======== Study material
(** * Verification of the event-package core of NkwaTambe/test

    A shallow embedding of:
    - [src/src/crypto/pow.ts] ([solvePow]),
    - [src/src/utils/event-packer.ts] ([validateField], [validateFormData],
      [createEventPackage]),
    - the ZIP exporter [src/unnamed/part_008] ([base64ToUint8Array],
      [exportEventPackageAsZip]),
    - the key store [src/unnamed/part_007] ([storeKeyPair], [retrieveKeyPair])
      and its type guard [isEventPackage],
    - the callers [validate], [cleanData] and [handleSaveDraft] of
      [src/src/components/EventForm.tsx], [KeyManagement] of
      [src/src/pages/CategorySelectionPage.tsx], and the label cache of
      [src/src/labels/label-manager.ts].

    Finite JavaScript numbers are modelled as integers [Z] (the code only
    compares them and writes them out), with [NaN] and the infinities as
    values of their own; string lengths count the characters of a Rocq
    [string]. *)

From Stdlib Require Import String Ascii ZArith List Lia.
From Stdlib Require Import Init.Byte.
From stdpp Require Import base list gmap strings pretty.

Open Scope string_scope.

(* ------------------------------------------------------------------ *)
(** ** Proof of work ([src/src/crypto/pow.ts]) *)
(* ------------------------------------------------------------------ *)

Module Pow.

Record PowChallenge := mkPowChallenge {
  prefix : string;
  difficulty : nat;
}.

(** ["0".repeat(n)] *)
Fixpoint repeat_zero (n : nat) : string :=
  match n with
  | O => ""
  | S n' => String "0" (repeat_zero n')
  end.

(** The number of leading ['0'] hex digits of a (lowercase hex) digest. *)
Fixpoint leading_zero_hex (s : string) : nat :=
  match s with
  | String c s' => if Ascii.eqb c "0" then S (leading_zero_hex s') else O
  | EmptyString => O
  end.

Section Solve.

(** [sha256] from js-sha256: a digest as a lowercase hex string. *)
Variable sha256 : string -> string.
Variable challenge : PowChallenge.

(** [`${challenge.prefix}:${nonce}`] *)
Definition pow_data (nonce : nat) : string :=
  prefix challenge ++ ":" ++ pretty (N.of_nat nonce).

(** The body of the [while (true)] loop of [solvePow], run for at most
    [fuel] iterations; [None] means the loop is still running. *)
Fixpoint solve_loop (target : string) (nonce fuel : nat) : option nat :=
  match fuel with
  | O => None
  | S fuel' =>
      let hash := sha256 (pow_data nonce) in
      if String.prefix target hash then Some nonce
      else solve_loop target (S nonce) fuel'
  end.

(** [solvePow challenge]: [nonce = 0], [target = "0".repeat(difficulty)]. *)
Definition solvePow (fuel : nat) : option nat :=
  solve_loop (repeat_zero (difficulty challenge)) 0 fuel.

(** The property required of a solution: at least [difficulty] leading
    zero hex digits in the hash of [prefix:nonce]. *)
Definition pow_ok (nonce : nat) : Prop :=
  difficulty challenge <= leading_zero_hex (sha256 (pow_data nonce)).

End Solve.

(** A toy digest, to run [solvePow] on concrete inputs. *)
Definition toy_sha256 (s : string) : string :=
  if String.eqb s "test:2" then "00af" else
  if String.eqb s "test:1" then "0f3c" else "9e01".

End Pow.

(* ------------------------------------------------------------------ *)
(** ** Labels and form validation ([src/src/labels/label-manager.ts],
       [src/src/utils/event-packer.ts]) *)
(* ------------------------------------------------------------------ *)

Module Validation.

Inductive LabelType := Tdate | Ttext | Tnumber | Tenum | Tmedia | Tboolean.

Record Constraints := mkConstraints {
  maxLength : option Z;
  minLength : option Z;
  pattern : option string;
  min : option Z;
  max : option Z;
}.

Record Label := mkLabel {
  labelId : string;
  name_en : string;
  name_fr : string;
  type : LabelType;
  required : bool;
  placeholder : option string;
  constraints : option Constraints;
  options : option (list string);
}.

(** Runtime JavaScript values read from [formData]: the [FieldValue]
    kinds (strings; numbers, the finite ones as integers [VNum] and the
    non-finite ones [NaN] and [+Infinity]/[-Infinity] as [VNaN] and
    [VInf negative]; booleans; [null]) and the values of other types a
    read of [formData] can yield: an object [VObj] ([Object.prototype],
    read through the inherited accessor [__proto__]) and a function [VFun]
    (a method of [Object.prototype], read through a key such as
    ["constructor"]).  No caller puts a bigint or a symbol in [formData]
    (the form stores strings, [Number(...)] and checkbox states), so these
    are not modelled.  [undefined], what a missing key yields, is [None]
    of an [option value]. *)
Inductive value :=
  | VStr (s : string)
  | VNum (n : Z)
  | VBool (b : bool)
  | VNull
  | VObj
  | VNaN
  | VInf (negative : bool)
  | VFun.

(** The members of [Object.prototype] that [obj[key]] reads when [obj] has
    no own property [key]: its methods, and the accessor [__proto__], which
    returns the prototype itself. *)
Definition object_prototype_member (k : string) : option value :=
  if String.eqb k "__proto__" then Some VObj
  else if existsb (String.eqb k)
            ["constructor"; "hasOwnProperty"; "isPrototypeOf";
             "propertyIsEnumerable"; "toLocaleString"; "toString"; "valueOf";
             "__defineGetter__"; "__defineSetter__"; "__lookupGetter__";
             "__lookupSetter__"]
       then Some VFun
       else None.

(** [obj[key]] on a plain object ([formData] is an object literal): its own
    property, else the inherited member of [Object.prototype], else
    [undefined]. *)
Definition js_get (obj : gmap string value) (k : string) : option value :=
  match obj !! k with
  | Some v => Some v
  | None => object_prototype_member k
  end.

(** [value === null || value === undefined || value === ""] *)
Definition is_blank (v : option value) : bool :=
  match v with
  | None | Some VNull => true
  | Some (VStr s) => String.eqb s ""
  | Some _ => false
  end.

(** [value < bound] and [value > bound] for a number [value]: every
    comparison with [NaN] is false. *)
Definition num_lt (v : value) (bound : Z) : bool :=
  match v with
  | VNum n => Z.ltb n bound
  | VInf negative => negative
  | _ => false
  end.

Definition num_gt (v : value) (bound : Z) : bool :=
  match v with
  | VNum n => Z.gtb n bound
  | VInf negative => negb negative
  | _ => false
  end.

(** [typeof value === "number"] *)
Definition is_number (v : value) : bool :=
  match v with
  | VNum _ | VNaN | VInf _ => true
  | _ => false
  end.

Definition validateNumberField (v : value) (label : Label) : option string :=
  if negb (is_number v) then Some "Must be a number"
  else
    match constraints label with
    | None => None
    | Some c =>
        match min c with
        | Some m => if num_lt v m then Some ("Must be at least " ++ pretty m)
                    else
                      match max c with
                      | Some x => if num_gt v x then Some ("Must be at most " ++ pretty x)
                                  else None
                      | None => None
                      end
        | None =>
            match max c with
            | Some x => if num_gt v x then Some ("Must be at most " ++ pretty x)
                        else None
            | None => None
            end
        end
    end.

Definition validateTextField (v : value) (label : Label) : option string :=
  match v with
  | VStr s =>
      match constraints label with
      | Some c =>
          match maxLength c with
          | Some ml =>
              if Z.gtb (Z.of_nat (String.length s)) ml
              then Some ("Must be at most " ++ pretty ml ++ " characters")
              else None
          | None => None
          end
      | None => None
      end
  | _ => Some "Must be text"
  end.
================
■ Try it ■
Find the lines in the data that include "solvePow", then copy each of them.

■ Exercise output ■
    - [src/src/crypto/pow.ts] ([solvePow]),
(** The body of the [while (true)] loop of [solvePow], run for at most
(** [solvePow challenge]: [nonce = 0], [target = "0".repeat(difficulty)]. *)
Definition solvePow (fuel : nat) : option nat :=
(** A toy digest, to run [solvePow] on concrete inputs. *)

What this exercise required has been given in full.